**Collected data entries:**

*-*-*

(** * Heat Risk Index pipeline of [run_hri.py]

    A shallow embedding of the HRI engine ([build_hri]), the level
    classifier ([risk_level_from_T_D]), the event builder
    ([build_final_event]) and [main], followed by the properties the
    specification states about them.

    Modelling conventions.
    - A [float64] keeps the three IEEE special values apart ([NaN], [PInf],
      [NInf]) because the source tests [np.isfinite] and relies on NaN
      propagation; finite values are idealised as real numbers, so rounding,
      overflow and the sign of zero are outside the model.
    - A pandas DataFrame is a list of rows; a calendar date is the number of
      days since 1970-01-01.
    - pandas does not promise an order for rows with equal sort keys; the
      model keeps their input order.
    - The two data-access functions [ensure_oisst_file] and
      [compute_jeju_mean_sst] are parameters of [main]; module
      [Acquisition] models them over a download folder and over a
      latitude by longitude grid.
    - Python [int]s are [Z].
    - The files written by [main] are kept in an explicit [filesystem]
      threaded through a small state-and-exception monad. *)

From Stdlib Require Import Reals Lra ZArith Lia List String Ascii Bool.
From Stdlib Require Import Sorted Permutation FinFun.
Import ListNotations.

Open Scope string_scope.
Open Scope Z_scope.

(* ================================================================== *)
(** ** Floating-point values *)

Module Float64.

Inductive float64 : Type :=
| NaN
| PInf
| NInf
| Fin (r : R).

Definition Rleb (x y : R) : bool := if Rle_dec x y then true else false.
Definition Rltb (x y : R) : bool := if Rlt_dec x y then true else false.

(** [np.isfinite] *)
Definition isfinite (x : float64) : bool :=
  match x with
  | Fin _ => true
  | _ => false
  end.

Definition isnan (x : float64) : bool :=
  match x with
  | NaN => true
  | _ => false
  end.

Definition isinf (x : float64) : bool :=
  match x with
  | PInf | NInf => true
  | _ => false
  end.

Definition fneg (x : float64) : float64 :=
  match x with
  | NaN => NaN
  | PInf => NInf
  | NInf => PInf
  | Fin a => Fin (- a)
  end.

Definition fadd (x y : float64) : float64 :=
  match x, y with
  | NaN, _ | _, NaN => NaN
  | PInf, NInf | NInf, PInf => NaN
  | PInf, _ | _, PInf => PInf
  | NInf, _ | _, NInf => NInf
  | Fin a, Fin b => Fin (a + b)
  end.

Definition fsub (x y : float64) : float64 := fadd x (fneg y).

(** The infinity carrying the sign of the real [a]; [0 * inf] is NaN. *)
Definition scale_inf (a : R) (positive : bool) : float64 :=
  if Rltb 0 a then (if positive then PInf else NInf)
  else if Rltb a 0 then (if positive then NInf else PInf)
  else NaN.

Definition fmul (x y : float64) : float64 :=
  match x, y with
  | NaN, _ | _, NaN => NaN
  | PInf, PInf | NInf, NInf => PInf
  | PInf, NInf | NInf, PInf => NInf
  | Fin a, PInf | PInf, Fin a => scale_inf a true
  | Fin a, NInf | NInf, Fin a => scale_inf a false
  | Fin a, Fin b => Fin (a * b)
  end.

Definition fabs (x : float64) : float64 :=
  match x with
  | NaN => NaN
  | PInf | NInf => PInf
  | Fin a => Fin (Rabs a)
  end.

(** [np.maximum]: a NaN operand gives NaN. *)
Definition fmaximum (x y : float64) : float64 :=
  match x, y with
  | NaN, _ | _, NaN => NaN
  | PInf, _ | _, PInf => PInf
  | NInf, z | z, NInf => z
  | Fin a, Fin b => Fin (Rmax a b)
  end.

(** [np.log]: no exception, [log 0 = -inf], NaN below zero. *)
Definition flog (x : float64) : float64 :=
  match x with
  | NaN | NInf => NaN
  | PInf => PInf
  | Fin a => if Rltb 0 a then Fin (ln a)
             else if Rltb a 0 then NaN
             else NInf
  end.

(** [x >= y]; every comparison with NaN is false. *)
Definition fge (x y : float64) : bool :=
  match x, y with
  | NaN, _ | _, NaN => false
  | PInf, _ => true
  | _, NInf => true
  | NInf, _ => false
  | Fin _, PInf => false
  | Fin a, Fin b => Rleb b a
  end.

(** [x < y] *)
Definition flt (x y : float64) : bool :=
  match x, y with
  | NaN, _ | _, NaN => false
  | PInf, _ => false
  | _, NInf => false
  | NInf, _ => true
  | Fin _, PInf => true
  | Fin a, Fin b => Rltb a b
  end.

(** [Series.fillna]: only NaN is replaced (infinities are kept). *)
Definition fillna (x value : float64) : float64 :=
  if isnan x then value else x.

(** Conversion of an integer column to float. *)
Definition of_int (n : Z) : float64 := Fin (IZR n).

End Float64.
Import Float64.

(* ================================================================== *)
(** ** Settings *)

Definition T_BASE : float64 := Fin 28.
Definition ALPHA : float64 := Fin 1.
Definition BETA : float64 := Fin (8 / 10).
Definition GAMMA : float64 := Fin (5 / 10).
Definition HRI_THRESHOLD : float64 := Fin 3.
Definition SEVERE_TEMP : float64 := Fin 30.

Definition JEJU_LAT_MIN : float64 := Fin 32.
Definition JEJU_LAT_MAX : float64 := Fin 35.
Definition JEJU_LON_MIN : float64 := Fin 124.
Definition JEJU_LON_MAX : float64 := Fin 129.

Definition START_DATE : string := "2024-07-20".
Definition END_DATE : string := "2024-10-05".

Definition REGION_ID : string := "JEJU_OFFSHORE".
Definition DATASET_NAME : string := "NOAA OISST v2.1 AVHRR daily (0.25deg)".
Definition MODEL_VERSION : string := "hri-v1.1-levels".

(** [os.path.join] with the POSIX separator. *)
Definition path_join (a b : string) : string := (a ++ "/" ++ b)%string.

Definition OUT_DIR : string := "outputs".
Definition OUT_HRI_CSV : string := path_join OUT_DIR "oisst_jeju_hri.csv".
Definition OUT_TRIGGER_LIST_JSON : string := path_join OUT_DIR "trigger_events.json".
Definition OUT_FINAL_EVENT_JSON : string := path_join OUT_DIR "final_alert_event.json".

(* ================================================================== *)
(** ** Level classification *)

Inductive risk_level : Type :=
| NORMAL
| WATCH
| WARNING
| SEVERE
| UNKNOWN.

Definition level_str (l : risk_level) : string :=
  match l with
  | NORMAL => "NORMAL"
  | WATCH => "WATCH"
  | WARNING => "WARNING"
  | SEVERE => "SEVERE"
  | UNKNOWN => "UNKNOWN"
  end.

Definition risk_level_from_T_D (T_t : float64) (D_con : Z) : risk_level :=
  if negb (isfinite T_t) then UNKNOWN
  else if flt T_t T_BASE then NORMAL
  else if D_con <? 3 then WATCH
  else if flt T_t SEVERE_TEMP then WARNING
  else SEVERE.

(* ================================================================== *)
(** ** Calendar dates *)

Module Dates.

(** Year, month and day of a day count (proleptic Gregorian calendar). *)
Definition civil_from_days (days : Z) : Z * Z * Z :=
  let z := days + 719468 in
  let era := z / 146097 in
  let doe := z - era * 146097 in
  let yoe := (doe - doe / 1460 + doe / 36524 - doe / 146096) / 365 in
  let doy := doe - (365 * yoe + yoe / 4 - yoe / 100) in
  let mp := (5 * doy + 2) / 153 in
  let d := doy - (153 * mp + 2) / 5 + 1 in
  let m := if mp <? 10 then mp + 3 else mp - 9 in
  let y := yoe + era * 400 in
  (if m <=? 2 then y + 1 else y, m, d).

Definition digit (n : Z) : string :=
  String (ascii_of_nat (48 + Z.to_nat (n mod 10))) EmptyString.

Definition dec2 (n : Z) : string := (digit (n / 10) ++ digit n)%string.
Definition dec4 (n : Z) : string := (dec2 (n / 100) ++ dec2 n)%string.

(** [strftime("%Y-%m-%d")] *)
Definition strftime (days : Z) : string :=
  let '(y, m, d) := civil_from_days days in
  (dec4 y ++ "-" ++ dec2 m ++ "-" ++ dec2 d)%string.

(** [daterange]: every day from [start] to [stop], both included. *)
Definition daterange (start stop : Z) : list Z :=
  map (fun i => start + Z.of_nat i) (seq 0 (Z.to_nat (stop - start + 1))).

(** Day counts of [START_DATE] and [END_DATE]. *)
Definition start_day : Z := 19924.
Definition end_day : Z := 20001.

End Dates.
Import Dates.

(* ================================================================== *)
(** ** The HRI engine *)

(** A row of [df_daily]. *)
Record daily_row : Type := mk_daily {
  o_date : Z;
  o_file : string;
  o_T_t : float64
}.

(** A row of the frame returned by [build_hri]. *)
Record hri_row : Type := mk_hri {
  date : Z;
  file : string;
  T_t : float64;
  D_con : Z;
  V_var : float64;
  HRI : float64;
  trigger : bool;
  level : risk_level
}.

(** [sort_values("date")]: ascending; rows with equal dates keep their
    relative order (each row is inserted in front of the equal-dated rows
    that followed it in the input). *)
Fixpoint insert_by_date (r : daily_row) (l : list daily_row) : list daily_row :=
  match l with
  | [] => [r]
  | x :: l' => if o_date r <=? o_date x then r :: l
               else x :: insert_by_date r l'
  end.

Definition sort_values (df : list daily_row) : list daily_row :=
  fold_right insert_by_date [] df.

(** The loop condition of the streak counter. *)
Definition qualifies (t : float64) : bool := isfinite t && fge t T_BASE.

(** The [D_con] loop, started with the counter at [streak]. *)
Fixpoint dcon_loop (streak : Z) (ts : list float64) : list Z :=
  match ts with
  | [] => []
  | t :: ts' =>
      let streak' := if qualifies t then streak + 1 else 0 in
      streak' :: dcon_loop streak' ts'
  end.

(** [Series.diff]: NaN in the first position, then [x_i - x_{i-1}]. *)
Fixpoint diff_from (prev : float64) (xs : list float64) : list float64 :=
  match xs with
  | [] => []
  | x :: xs' => fsub x prev :: diff_from x xs'
  end.

Definition diff (xs : list float64) : list float64 :=
  match xs with
  | [] => []
  | x :: xs' => NaN :: diff_from x xs'
  end.

Definition v_var_column (ts : list float64) : list float64 :=
  map (fun d => fillna (fabs d) (Fin 0)) (diff ts).

(** The HRI formula, elementwise. *)
Definition hri_formula (t : float64) (d : Z) (v : float64) : float64 :=
  fadd (fadd (fmul ALPHA (fmaximum (Fin 0) (fsub t T_BASE)))
             (fmul BETA (flog (fadd (of_int d) (Fin 1)))))
       (fmul GAMMA v).

(** The elementwise columns of one row, given its [D_con] and [V_var]. *)
Definition add_columns (x : daily_row * (Z * float64)) : hri_row :=
  let '(o, (d, v)) := x in
  let h := hri_formula (o_T_t o) d v in
  {| date := o_date o;
     file := o_file o;
     T_t := o_T_t o;
     D_con := d;
     V_var := v;
     HRI := h;
     trigger := fge h HRI_THRESHOLD;
     level := risk_level_from_T_D (o_T_t o) d |}.

Definition build_hri (df_daily : list daily_row) : list hri_row :=
  let df := sort_values df_daily in
  let ts := map o_T_t df in
  let dcon := dcon_loop 0 ts in
  let vvar := v_var_column ts in
  map add_columns (combine df (combine dcon vvar)).

(* ================================================================== *)
(** ** JSON values and the event builder *)

#[local] Set Warnings "-register-all".

Inductive json : Type :=
| JNull
| JBool (b : bool)
| JInt (n : Z)
| JFloat (x : float64)
| JStr (s : string)
| JArr (items : list json)
| JObj (members : list (string * json)).

(** The keys of an object, in insertion order. *)
Definition keys (j : json) : list string :=
  match j with
  | JObj members => map fst members
  | _ => []
  end.

(** [j[k]] *)
Definition get (k : string) (j : json) : option json :=
  match j with
  | JObj members =>
      option_map snd (find (fun kv => String.eqb (fst kv) k) members)
  | _ => None
  end.

(** [float(x)] cannot fail on a float column, so [to_float] never
    takes its [except] branch. *)
Definition to_float (x : float64) : json := JFloat x.

(** [str(3.0)] *)
Definition HRI_THRESHOLD_str : string := "3.0".

Definition build_final_event (row : hri_row) : json :=
  let date_str := strftime (date row) in
  JObj [
    ("event_type", JStr "HRI_TRIGGER");
    ("region", JStr REGION_ID);
    ("date", JStr date_str);
    ("metrics", JObj [
       ("T_t", to_float (T_t row));
       ("D_con", JInt (D_con row));
       ("V_var", to_float (V_var row));
       ("HRI", to_float (HRI row)) ]);
    ("threshold", JObj [
       ("HRI", JFloat HRI_THRESHOLD);
       ("T_base", JFloat T_BASE);
       ("severe_temp", JFloat SEVERE_TEMP);
       ("warning_duration_days", JInt 3) ]);
    ("weights", JObj [
       ("alpha", JFloat ALPHA);
       ("beta", JFloat BETA);
       ("gamma", JFloat GAMMA) ]);
    ("source", JObj [
       ("dataset", JStr DATASET_NAME);
       ("roi", JObj [
          ("lat_min", JFloat JEJU_LAT_MIN);
          ("lat_max", JFloat JEJU_LAT_MAX);
          ("lon_min", JFloat JEJU_LON_MIN);
          ("lon_max", JFloat JEJU_LON_MAX) ]);
       ("model_version", JStr MODEL_VERSION) ]);
    ("decision", JObj [
       ("triggered", JBool true);
       ("level", JStr (level_str (level row))) ]);
    ("message",
     JStr ("[" ++ REGION_ID ++ "] " ++ level_str (level row)
           ++ " - HRI trigger on " ++ date_str
           ++ " (HRI≥" ++ HRI_THRESHOLD_str ++ ").")%string)
  ].

(** The payload [main] writes when no day triggers. *)
Definition no_trigger_event : json :=
  JObj [
    ("event_type", JStr "HRI_TRIGGER");
    ("region", JStr REGION_ID);
    ("date", JNull);
    ("decision", JObj [
       ("triggered", JBool false);
       ("level", JStr "NORMAL") ]);
    ("message",
     JStr ("[" ++ REGION_ID ++ "] No trigger in " ++ START_DATE ++ " ~ "
           ++ END_DATE ++ ". Adjust threshold if needed.")%string)
  ].

(** One element of [to_dict(orient="records")], the date already
    formatted. *)
Definition to_record (r : hri_row) : json :=
  JObj [
    ("date", JStr (strftime (date r)));
    ("file", JStr (file r));
    ("T_t", JFloat (T_t r));
    ("D_con", JInt (D_con r));
    ("V_var", JFloat (V_var r));
    ("HRI", JFloat (HRI r));
    ("trigger", JBool (trigger r));
    ("level", JStr (level_str (level r)))
  ].

(* ================================================================== *)
(** ** Output files and [main] *)

Inductive artifact : Type :=
| CsvFile (table : list hri_row)
| JsonFile (content : json).

Record filesystem : Type := mk_fs {
  dirs : list string;
  files : list (string * artifact)
}.

Inductive exn : Type :=
| RuntimeError (msg : string)
| IndexError.

Module IO.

*-*-*

**EXERCISE BRIEF:**
Reply with the lines from the first line of the entries through the line that contains "days since 1970-01-01.", repeated exactly with both ends kept, and with nothing else.

**WRITTEN SOLUTION:**
(** * Heat Risk Index pipeline of [run_hri.py]

    A shallow embedding of the HRI engine ([build_hri]), the level
    classifier ([risk_level_from_T_D]), the event builder
    ([build_final_event]) and [main], followed by the properties the
    specification states about them.

    Modelling conventions.
    - A [float64] keeps the three IEEE special values apart ([NaN], [PInf],
      [NInf]) because the source tests [np.isfinite] and relies on NaN
      propagation; finite values are idealised as real numbers, so rounding,
      overflow and the sign of zero are outside the model.
    - A pandas DataFrame is a list of rows; a calendar date is the number of
      days since 1970-01-01.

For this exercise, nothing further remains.